114話目
それからまたいつくかの日記を書き、数日が経った。結局若杉由宇の誤解は解けなかった……が。今日は、出発の日である。母親には話した、と若杉由宇は言っていた。それは本当のようで、大きな荷物を持って下に降りて行っても、母親は特に驚いた様子も見せなかった。
「あら、行くの」
「……うん」
「友達のところに遊びに行くんだってね。迷惑は、掛けないようにね。あと、それから……」
母親が注意事項をつらつらと言っていて、俺は途中までうんうんとうなずいていた。
アレが現れるまでは。
「……どこかへ、行くのか。由布」
部屋の奥から、ぬっと大きな影が出てくる。久々に見る顔だった。体が強張るのがわかる。手が震えて、自分でもその人物を恐れているのが分かった。
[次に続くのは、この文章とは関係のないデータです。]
Lemma copy_loop_spec fuel s ch this other xs pre zs :
  owned_by s ch → this ≠ other →
  ch !! this = Some xs → ch !! other = Some (pre ++ zs) → length zs < fuel →
  ∃ s' new, copy_loop fuel this (head zs.*1) s = Ok tt s' ∧
    owned_by s' (<[this := new ++ xs]> ch) ∧ new.*2 = rev zs.*2 ∧
    (∀ a, a ∈ new.*1 → nodes s !! a = None).
Proof.
  revert fuel s ch xs pre.
  induction zs as [|[b w] zs IH]; intros fuel s ch xs pre Hown Hne Hthis Hoth Hf;
    (destruct fuel as [|fuel]; [simpl in Hf; lia|]).
  - exists s, []. split; [done|]. split; [by rewrite insert_id|].
    split; [done|]. intros a Ha. by apply not_elem_of_nil in Ha.
  - destruct (owned_by_owns _ _ _ _ Hown Hoth) as (po & _ & Hc).
    apply chain_drop in Hc. destruct Hc as (_ & q & Hb & Hc).
    pose proof (chain_head _ _ _ Hc) as ->.
    destruct (push_front_spec _ _ _ _ w Hown Hthis) as (a & s1 & Ha & Hpush & Hown1 & Hn1).
    assert (a ≠ b) as Hab by congruence.
    destruct (IH fuel s1 _ ((a, w) :: xs) (pre ++ [(b, w)]) Hown1 Hne)
      as (s' & new & Hloop & Hown' & Hvals & Hnew).
    { by rewrite lookup_insert_eq. }
    { rewrite lookup_insert_ne by done. by rewrite <- app_assoc. }
    { simpl in Hf. lia. }
    exists s', (new ++ [(a, w)]). split; [|split; [|split]].
    + cbn [copy_loop fmap list_fmap head fst].
      rewrite (bind_Ok _ _ _ _ _ (get_value_Ok _ _ _ _ Hb)).
      rewrite (bind_Ok _ _ _ _ _ Hpush).
      erewrite bind_Ok; [done|]. eapply get_next_Ok.
      rewrite Hn1, lookup_insert_ne by done. done.
    + rewrite insert_insert_eq in Hown'. by rewrite <- app_assoc.
    + rewrite fmap_app, Hvals. simpl. done.
    + intros a'. rewrite fmap_app. simpl.
      intros [Ha'|Ha']%elem_of_app.
      * apply Hnew in Ha'. rewrite Hn1 in Ha'.
        apply lookup_insert_None in Ha'. tauto.
      * apply list_elem_of_singleton in Ha'. by subst.
Qed.

Lemma copy_from_spec s ch this other xs ys :
  owned_by s ch → this ≠ other → ch !! this = Some xs → ch !! other = Some ys →
  ∃ po s' new, lists s !! other = Some po ∧
    with_budget (λ n, copy_loop n this po) s = Ok tt s' ∧
    owned_by s' (<[this := new ++ xs]> ch) ∧ new.*2 = rev ys.*2 ∧
    (∀ a, a ∈ new.*1 → nodes s !! a = None).
Proof.
  intros Hown Hne Hthis Hoth.
  destruct (owned_by_owns _ _ _ _ Hown Hoth) as (po & Hpo & Hc).
  exists po. unfold with_budget. rewrite (chain_head _ _ _ Hc).
  destruct (copy_loop_spec (budget s) s ch this other xs [] ys)
    as (s' & new & ?); [done..|by eapply budget_owned|].
  exists s', new. split; [|done]. by rewrite <- (chain_head _ _ _ Hc).
Qed.

Lemma copy_ctor_spec s ch other ys :
  owned_by s ch → ch !! other = Some ys →
  ∃ this s' new, ch !! this = None ∧ copy_ctor other s = Ok this s' ∧
    owned_by s' (<[this := new]> ch) ∧ new.*2 = rev ys.*2.
Proof.
  intros Hown Hoth.
  destruct (ctor_spec _ _ Hown) as (this & s1 & Hfresh & Hctor & _ & Hown1).
  assert (this ≠ other) as Hne by congruence.
  destruct (copy_from_spec s1 _ this other [] ys Hown1 Hne)
    as (po & s' & new & Hpo & Hcopy & Hown' & Hvals & _).
  { by rewrite lookup_insert_eq. }
  { by rewrite lookup_insert_ne. }
  exists this, s', new. split; [done|]. split; [|split; [|done]].
  - unfold copy_ctor. change base_ctor with (@ctor T) at 1.
    rewrite (bind_Ok _ _ _ _ _ Hctor).
    rewrite (bind_Ok _ _ _ _ _ (get_head_Ok _ _ _ Hpo)).
    by rewrite (bind_Ok _ _ _ _ _ Hcopy).
  - by rewrite insert_insert_eq, app_nil_r in Hown'.
Qed.

Lemma copy_assign_spec s ch this other xs ys :
  owned_by s ch → this ≠ other → ch !! this = Some xs → ch !! other = Some ys →
  ∃ s' new, copy_assign this other s = Ok tt s' ∧
    owned_by s' (<[this := new]> ch) ∧ new.*2 = rev ys.*2.
Proof.
  intros Hown Hne Hthis Hoth.
  destruct (clear_spec _ _ _ _ Hown Hthis) as (s1 & Hclear & Hown1).
  destruct (copy_from_spec s1 _ this other [] ys Hown1 Hne)
    as (po & s' & new & Hpo & Hcopy & Hown' & Hvals & _).
  { by rewrite lookup_insert_eq. }
  { by rewrite lookup_insert_ne. }
  exists s', new. split; [|split; [|done]].
  - unfold copy_assign. rewrite bool_decide_true by done.
    rewrite (bind_Ok _ _ _ _ _ Hclear).
    by rewrite (bind_Ok _ _ _ _ _ (get_head_Ok _ _ _ Hpo)).
  - by rewrite insert_insert_eq, app_nil_r in Hown'.
Qed.

Lemma copy_assign_self s this : copy_assign this this s = Ok tt s.
Proof. unfold copy_assign. by rewrite bool_decide_false by auto. Qed.

Lemma move_assign_self s this : move_assign this this s = Ok tt s.
Proof. unfold move_assign. by rewrite bool_decide_false by auto. Qed.

(** The head of [other] passes to [this], which owns nothing. *)
Lemma take_head_spec s ch this other ys po :
  owned_by s ch → this ≠ other → ch !! this = Some [] → ch !! other = Some ys →
  lists s !! other = Some po →
  owned_by (State (nodes s) (<[other := None]> (<[this := po]> (lists s))))
    (<[other := []]> (<[this := ys]> ch)).
Proof.
  intros Hown Hne Hthis Hoth Hpo.
  destruct (owned_by_owns _ _ _ _ Hown Hoth) as (po' & Hpo' & Hc).
  assert (po' = po) as -> by congruence.
  eapply (owned_by_update2 s _ ch this other [] ys po None ys []);
    [done..| | | |]; simpl; auto.
  - intros a _ Ha. by apply not_elem_of_nil in Ha.
  - intros a [Ha|Ha]; auto.
Qed.

Lemma owned_by_is_live s ch l xs :
  owned_by s ch → ch !! l = Some xs → ∃ p, lists s !! l = Some p.
Proof. intros Hown Hl. destruct (owned_by_owns _ _ _ _ Hown Hl) as (p & ? & _). eauto. Qed.

Lemma move_ctor_spec s ch other ys :
  owned_by s ch → ch !! other = Some ys →
  ∃ this s', ch !! this = None ∧ move_ctor other s = Ok this s' ∧
    owned_by s' (<[other := []]> (<[this := ys]> ch)).
Proof.
  intros Hown Hoth.
  destruct (ctor_spec _ _ Hown) as (this & s1 & Hfresh & Hctor & Hs1 & Hown1).
  assert (this ≠ other) as Hne by congruence.
  destruct (owned_by_is_live _ _ _ _ Hown Hoth) as (po & Hpo).
  exists this. eexists. split; [done|]. split.
  - unfold move_ctor. rewrite (bind_Ok _ _ _ _ _ (get_head_Ok _ _ _ Hpo)).
    change base_ctor with (@ctor T) at 1.
    rewrite (bind_Ok _ _ _ _ _ Hctor). subst s1. munfold. mred. done.
  - subst s1.
    pose proof (take_head_spec _ _ this other ys po Hown1 Hne) as Hown'.
    rewrite (insert_insert_eq ch) in Hown'. apply Hown'.
    + by rewrite lookup_insert_eq.
    + by rewrite lookup_insert_ne.
    + simpl. by rewrite lookup_insert_ne.
Qed.

Lemma move_assign_spec s ch this other xs ys :
  owned_by s ch → this ≠ other → ch !! this = Some xs → ch !! other = Some ys →
  ∃ s', move_assign this other s = Ok tt s' ∧
    owned_by s' (<[other := []]> (<[this := ys]> ch)).
Proof.
  intros Hown Hne Hthis Hoth.
  destruct (clear_spec _ _ _ _ Hown Hthis) as (s1 & Hclear & Hown1).
  destruct (owned_by_is_live s1 _ other ys Hown1) as (po & Hpo).
  { by rewrite lookup_insert_ne. }
  destruct (owned_by_is_live s1 _ this [] Hown1) as (pt & Hpt).
  { by rewrite lookup_insert_eq. }
  eexists. split.
  - unfold move_assign. rewrite bool_decide_true by done.
    rewrite (bind_Ok _ _ _ _ _ Hclear). munfold. mred. done.
  - pose proof (take_head_spec _ _ this other ys po Hown1 Hne) as Hown'.
    rewrite (insert_insert_eq ch) in Hown'. apply Hown'; [|by rewrite lookup_insert_ne|done].
    by rewrite lookup_insert_eq.
Qed.

Lemma swap_spec s ch this other xs ys :
  owned_by s ch → this ≠ other → ch !! this = Some xs → ch !! other = Some ys →
  ∃ s', swap this other s = Ok tt s' ∧
    owned_by s' (<[other := xs]> (<[this := ys]> ch)).
Proof.
  intros Hown Hne Hthis Hoth.
  destruct (owned_by_owns _ _ _ _ Hown Hoth) as (po & Hpo & Hcy).
  destruct (owned_by_owns _ _ _ _ Hown Hthis) as (pt & Hpt & Hcx).
  eexists. split.
  - unfold swap. munfold. mred. done.
  - eapply (owned_by_update2 s _ ch this other xs ys po pt ys xs);
      [done..| | | |]; simpl; auto.
    + intros a Ha Ha'.
      by apply (owned_by_disjoint _ _ _ _ _ _ Hown Hne Hthis Hoth a).
    + intros a [Ha|Ha]; auto.
Qed.

Lemma swap_self s ch this xs :
  owned_by s ch → ch !! this = Some xs → swap this this s = Ok tt s.
Proof.
  intros Hown Hthis. destruct (owned_by_is_live _ _ _ _ Hown Hthis) as (p & Hp).
  unfold swap. munfold. mred. rewrite insert_insert_eq, insert_id by done.
  by rewrite state_eta.
Qed.

Lemma push_n_spec n s ch this xs v :
  owned_by s ch → ch !! this = Some xs →
  ∃ s' new, push_n n this v s = Ok tt s' ∧
    owned_by s' (<[this := new ++ xs]> ch) ∧ new.*2 = replicate n v.
Proof.
  revert s ch xs. induction n as [|n IH]; intros s ch xs Hown Hthis.
  - exists s, []. split; [done|]. split; [by rewrite insert_id|done].
  - destruct (push_front_spec _ _ _ _ v Hown Hthis) as (a & s1 & _ & Hpush & Hown1 & _).
    destruct (IH s1 _ ((a, v) :: xs) Hown1) as (s' & new & Hn & Hown' & Hvals).
    { by rewrite lookup_insert_eq. }
    exists s', (new ++ [(a, v)]). split; [|split].
    + simpl. by rewrite (bind_Ok _ _ _ _ _ Hpush).
    + rewrite insert_insert_eq in Hown'. by rewrite <- app_assoc.
    + rewrite fmap_app, Hvals. simpl.
      change (v :: replicate n v) with (replicate (S n) v).
      by rewrite replicate_S_end.
Qed.

Lemma pop_n_spec n s ch this xs :
  owned_by s ch → ch !! this = Some xs →
  ∃ s', pop_n n this s = Ok tt s' ∧ owned_by s' (<[this := drop n xs]> ch).
Proof.
  revert s ch xs. induction n as [|n IH]; intros s ch xs Hown Hthis.
  - exists s. split; [done|]. by rewrite drop_0, insert_id.
  - destruct (pop_front_spec _ _ _ _ Hown Hthis) as (s1 & Hpop & Hown1 & _).
    destruct (IH s1 _ (tail xs) Hown1) as (s' & Hn & Hown').
    { by rewrite lookup_insert_eq. }
    exists s'. split.
    + simpl. by rewrite (bind_Ok _ _ _ _ _ Hpop).
    + rewrite insert_insert_eq in Hown'.
      destruct xs; simpl in *; [by rewrite drop_nil in Hown'|done].
Qed.

Lemma size_loop_spec fuel s p xs k :
  chain (nodes s) p xs → length xs < fuel →
  size_loop fuel p k s = Ok (k + length xs) s.
Proof.
  revert fuel p k. induction xs as [|[a v] xs IH]; intros fuel p k Hc Hf;
    (destruct fuel as [|fuel]; [simpl in Hf; lia|]).
  - simpl in Hc. subst p. simpl. by rewrite Nat.add_0_r.
  - destruct Hc as (-> & q & Ha & Hc). cbn [size_loop].
    rewrite (bind_Ok _ _ _ _ _ (get_next_Ok _ _ _ _ Ha)).
    rewrite (IH fuel q (S k)); [|done|simpl in Hf; lia].
    simpl. do 2 f_equal. lia.
Qed.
俺はゆっくりと、自分の中で恐怖を消化するみたいに、その人物を呼んだ。
「……とう、さん」
「ずいぶん、大きな荷物だな」
「あなた。あのね、由布は友達の家に……」
「由布に聞いているんだ。口を挟まないでくれ」
「……」
母さんは少し寂しそうな顔をした。……やっぱり、気に食わない奴だ。父親という人物は。だいぶ傷は癒えたが、前酔っぱらった時に殴られた傷が、痛んだ気がした。若杉由布は、こいつに殴られたことが何度もあるのだ。それだけで、許せないと思う。
「……別に。母さんの言った通り、友達のところに遊びに行くだけだよ」
「お前が、友達?」
驚きと共に、そこには嘲笑が含まれている気がした。お前に友達なんている訳がないだろう、と。馬鹿にするなよ、武谷がいる。……相手がどう思ってるかはわからないけど。
「うん、友達さ。しばらく帰ってこないから。じゃあ」
そういって、玄関の扉に手を掛ける。
「待て」
ぴたりと、手を止めた。父親はこちらを睨んでいた。
「なぜもっと早くに言わない」
「母さんには言った」
「じゃあなぜ、お前は俺に言わない」
「あなた、昨日はずいぶん疲れていたみたいだったから。家に帰ってきて、すぐ寝ちゃったでしょう。わざわざ言うこともないかな、って思って」
「……」
明らかに不機嫌そうなのが、伝わってくる。嫌な感じだ、と俺は思った。背負ったリュックの紐を、ぎゅっと握りしめる。手が汗ばんでいた。
「……誰の家だ」
無表情で、父親が言う。下手な言葉を返せばきっと暴力を振るわれるのだろうと思った。けど、どうしても口が止まらなくて、俺はこう言っていた。
「……なんでお前に言う必要があるんだよ」
本音だった。けど、ここで言うべきじゃなかった。
気付くと俺は頬を思い切りぶたれていた。玄関のドアに背中が当たる。じんじんと、ぶたれたところが熱を帯びる。痛い、と思うよりも先に、俺はドアを開け放ち、外へ飛び出した。あとからあとから、痛みと、悔しさが襲ってくる。泣いてしまいそうだった。情けない。後ろから誰かが追いかけてくる様子は、なかった。